Fale um pouco sobre as metodologias de pesquisa da empresa?

Nós usamos metodologias tradicionais da pesquisa de mercado – etnografias, entrevistas em profundidade e grupos focais -, mas as vestimos com “roupas novas”. Um dos nossos principais objetivos é que nenhum entrevistado se sinta objeto de estudo, mas sim uma pessoa que está sendo ouvida e compreendida. Desenvolvemos roteiros envolventes, que façam com que esqueçam que estão participando de uma pesquisa e buscamos inseri-los em ambientes acolhedores, como a nossa casa ou em suas próprias casas. Normalmente, fugimos das salas de espelho, que são ambientes um pouco intimidadores, mas, quando é um pedido do cliente, optamos por espaços que se aproximem do cantinho acolhedor que valorizamos.

Tentamos nos adaptar ao máximo ao perfil de cada cliente e, para isso, achamos essencial que metodologias alternativas e fora da caixa sejam levadas em consideração, como grupos via facebook ou whatsapp, missões no instagram, fotonovela (“seguimos” e acompanhamos a rotina do entrevistado por, aproximadamente, 2 dias), grupos com entrevistados que sejam amigos entre si (todos agem com mais naturalidade e um “dedura” o outro, é incrível),  grupos focais em bares, salões de beleza, entre outros. Também gostamos muito de conversar com especialistas, para que haja ainda mais profundidade nos aprendizados do estudo.

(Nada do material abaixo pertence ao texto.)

(** One step through the boot: a part that starts nothing. *)
Ltac quiet_step Hr := rewrite bind_run in Hr; match type of Hr with
  | context [(?m ?w).1] =>
      let H := fresh "Hm" in assert (silent m) as H by silent_split; destruct (H w);
      let w' := fresh "w" in destruct (m w) as [w' ?]; cbn [fst snd] in *; clear H
  end.

Lemma boot_starts w : ∃ core agentd shell,
  started (iw_log (boot w).1) =
    started (iw_log w) ++ boot_services (kernel_cmdline w) (boot_vars w) core agentd shell ∧
  (core = false → ch_core (boot w).2.1.2 = None).
Proof.
  remember (boot w) as r eqn:Hr. unfold boot in Hr. rewrite bind_run in Hr. pose proof (early_boot_quiet w) as [Hl0 Hv0].
  unfold kernel_cmdline. destruct (early_boot w) as [w0 []]. cbn [fst snd] in *. cbv zeta in Hr.
  replace (match (env_cmdline (iw_env w0)).1 with Ok s => s | Err _ => EmptyString end)
    with (read_cmdline w0).2 by (unfold read_cmdline; by destruct (env_cmdline _)).
  rewrite bind_run in Hr. destruct (silent_cmdline w0) as [Hl1 Hv1]. destruct (read_cmdline w0) as [w1 cmdline].
  cbn [fst snd] in *. do 3 quiet_step Hr. rewrite bind_run in Hr. unfold spawn_system_core in Hr.
  pose proof (spawn_attempts "aether-system-core" [bc_manifest_dir (from_cmdline cmdline)]
    [("AETHER_CONTROL_PORT", pretty (bc_control_port (from_cmdline cmdline))); ("AETHER_BIND", "0.0.0.0")] w4 eq_refl) as Hc.
  destruct (spawn _ _ _ _) as [w5 core]. destruct Hc as [Hv5 Hl5]. cbn [fst snd] in *.
  rewrite bind_run in Hr.
  match type of Hr with context [(?m w5).1] => assert (silent m) as Hm by silent_split; destruct (Hm w5) as [Hl6 Hv6];
    assert (is_ok core = false → (m w5).2 = None) as Hcore by (destruct core; [done|intros _; by rewrite bind_run]);
    destruct (m w5) as [w6 core']; cbn [fst snd] in *; clear Hm end.
  rewrite bind_run in Hr. destruct (agentd_attempts w6) as [Hv7 [ok2 Hl7]]. destruct (spawn_agentd w6) as [w7 agentd].
  cbn [fst snd] in *. rewrite bind_run in Hr.
  destruct (graphical_attempts (bc_single_user (from_cmdline cmdline)) w7) as [Hv8 [ok3 Hl8]].
  destruct (spawn_graphical_shell _ w7) as [w8 gfx]. cbn [fst snd] in *.
  do 2 quiet_step Hr. subst r. exists (is_ok core), ok2, ok3. split; [|exact Hcore].
  unfold boot_services. cbn [mret I_ret fst]. repeat match goal with H : started (iw_log ?x) = _ |- context [started (iw_log ?x)] => rewrite H end.
  rewrite <- !app_assoc. cbn. congruence.
Qed.

(** ** The loop *)

Lemma round_without_core cfg c w : ch_core c = None →
  ∃ w' c', init_round cfg c w = (w', Some c') ∧ ch_core c' = None.
Proof.
  intros Hc. unfold init_round. rewrite Hc, bind_run. cbn [init_reap mret I_ret fst snd].
  rewrite !bind_run. by do 2 eexists.
Qed.

(** When the system core could not be started, the loop never ends and the machine
    is never halted. *)
Lemma no_core_never_halts rounds cfg c stage w : ch_core c = None → (init_loop rounds cfg c stage w).2 = false.
Proof.
  revert c w. induction rounds as [|rounds IH]; intros c w Hc; [done|]. cbn [init_loop].
  destruct (round_without_core cfg c w Hc) as (w' & c' & Hr & Hc'). unfold mbind at 1, I_bind at 1. rewrite Hr. by apply IH.
Qed.

(** C35: whatever the machine answers and however many rounds the loop runs, the first
    process tries, beside console shells, exactly three times to start a process, in
    this order: the system core, with the directory and the port of the kernel
    parameters the machine gave when they were read after the early part of the boot
    (the defaults when they could not be read), the agent daemon and the graphical
    shell, which gets the input devices in single-user mode only; all three in the
    environment of the process with PATH set to the four directories of the system.
    Each attempt is made once, whether the earlier ones and it itself succeed or not: no
    service is ever started again, not even when it exits.  The loop ends, which halts
    the machine, only when the system core could be started. *)
Theorem boot_starts_each_service_once rounds w : ∃ core agentd shell,
  started (iw_log (init_main rounds w).1) =
    started (iw_log w) ++ boot_services (kernel_cmdline w) (boot_vars w) core agentd shell ∧
  ((init_main rounds w).2 = true → core = true).
Proof.
  destruct (boot_starts w) as (core & agentd & shell & Hl & Hc). exists core, agentd, shell.
  unfold init_main. rewrite bind_run. destruct (boot w) as [w1 [[cfg c] stage]]. cbn [fst snd] in *.
  destruct (silent_loop rounds cfg c stage w1) as [-> _]. split; [done|].
  intros Hend. destruct core; [done|]. by rewrite no_core_never_halts in Hend by auto.
Qed.
End spawns.

(** ** The kernel parameters *)

Lemma parse_token_port c token : (bc_control_port c ≤ u16_max)%N → (bc_control_port (parse_token c token) ≤ u16_max)%N.
Proof.
  intros Hc. unfold parse_token. cbn zeta. repeat case_match; cbn; try done.
  by eapply parse_unsigned_bound.
Qed.

(** Whatever the command line holds, the port is one; without a parameter of Aether
    the defaults are used. *)
Theorem cmdline_port_bounded cmdline : (bc_control_port (from_cmdline cmdline) ≤ u16_max)%N.
Proof.
  unfold from_cmdline. destruct (list_first _ _) as [v|]; [|done]. unfold parse_param.
  assert (bc_control_port BootConfig_default ≤ u16_max)%N as H0 by done. revert H0. generalize BootConfig_default.
  induction (str_split "," v) as [|token l IH]; intros c Hc; [done|]. cbn. by apply IH, parse_token_port.
Qed.

Example cmdline_example :
  from_cmdline "console=ttyS0 aether=quiet,port=70000,manifests=/srv/units,port=4800 root=/dev/vda aether=single"
  = mkBootConfig "/srv/units" 4800 true false.
Proof. vm_compute. reflexivity. Qed.

(** ** Shutdown *)

(** A shutdown stops every service once and the system core last. *)
Theorem shutdown_plan_complete ids : shutdown_plan ids ≡ₚ ids ++ ["aether-system-core"] ∧
  last (shutdown_plan ids) = Some "aether-system-core".
Proof.
  unfold shutdown_plan. split; [|apply last_snoc]. rewrite reverse_Permutation. f_equiv. apply sort_by_perm.
Qed.
(* ===== verification/Hardware.v ===== *)
(** * The hardware service

    Models system/aether-hardware-service/src: devices, capabilities and the registry
    (lib.rs), and the executor that decides requests (executor.rs). *)
From S2P Require Import Prelude RustStd.

(** ** lib.rs *)

Inductive DeviceKind :=
| DkCpu | DkGpu | DkDisplay | DkExternalDisplay | DkKeyboard | DkTouchpad | DkMouse | DkAudioOutput | DkMicrophone
| DkCamera | DkWifi | DkBluetooth | DkEthernet | DkUsb | DkStorage | DkBattery | DkThermalSensor | DkPrinter
| DkFutureSensor.

#[export] Instance DeviceKind_eq_dec : EqDecision DeviceKind.
Proof. solve_decision. Defined.

Definition DeviceKind_as_str (k : DeviceKind) : string :=
  match k with
  | DkCpu => "cpu" | DkGpu => "gpu" | DkDisplay => "display" | DkExternalDisplay => "external-display"
  | DkKeyboard => "keyboard" | DkTouchpad => "touchpad" | DkMouse => "mouse" | DkAudioOutput => "audio-output"
  | DkMicrophone => "microphone" | DkCamera => "camera" | DkWifi => "wifi" | DkBluetooth => "bluetooth"
  | DkEthernet => "ethernet" | DkUsb => "usb" | DkStorage => "storage" | DkBattery => "battery"
  | DkThermalSensor => "thermal-sensor" | DkPrinter => "printer" | DkFutureSensor => "future-sensor"
  end.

Qual é o diferencial da Liga com relação às empresas que também prestam serviço de pesquisa?

A Liga é apaixonada pelo que faz e incorpora aquele olhar de “psicólogo de marcas” que citei. Nós aprendemos com os entrevistados e clientes e nos esforçamos para que eles aprendam com a gente também. Nos dedicamos para que todos os processos sejam cativantes e envolventes, porque a pesquisa não é uma área fria, mecânica e imparcial como parece ser; nós lidamos com comportamento, emoções, sentimentos… Tem algo mais quente que isso? Nós queremos que todos vivam essa sensação calorosa e, para isso, vestimos, sempre, a nossa lente humana, que extrai verdades profundas e gera insights inspiradores.

Qual é o nível desse mercado de pesquisa no Brasil?

O nível do mercado de pesquisa no Brasil é bastante alto. Vivemos em um país com muita diversidade cultural e social. Temos muitos estados, uma classe média que apresentou um boom gigante há pouco tempo, muitas opções e preferências culturais, gastronômicas, etc. Aqui, um é muito diferente do outro e isso obriga as marcas a serem extremamente criativas; nós, como pesquisadores, não podemos colocar todos os nossos entrevistados na mesma caixa e tratá-los como se fossem todos exatamente iguais. Esse cuidado é muito necessário.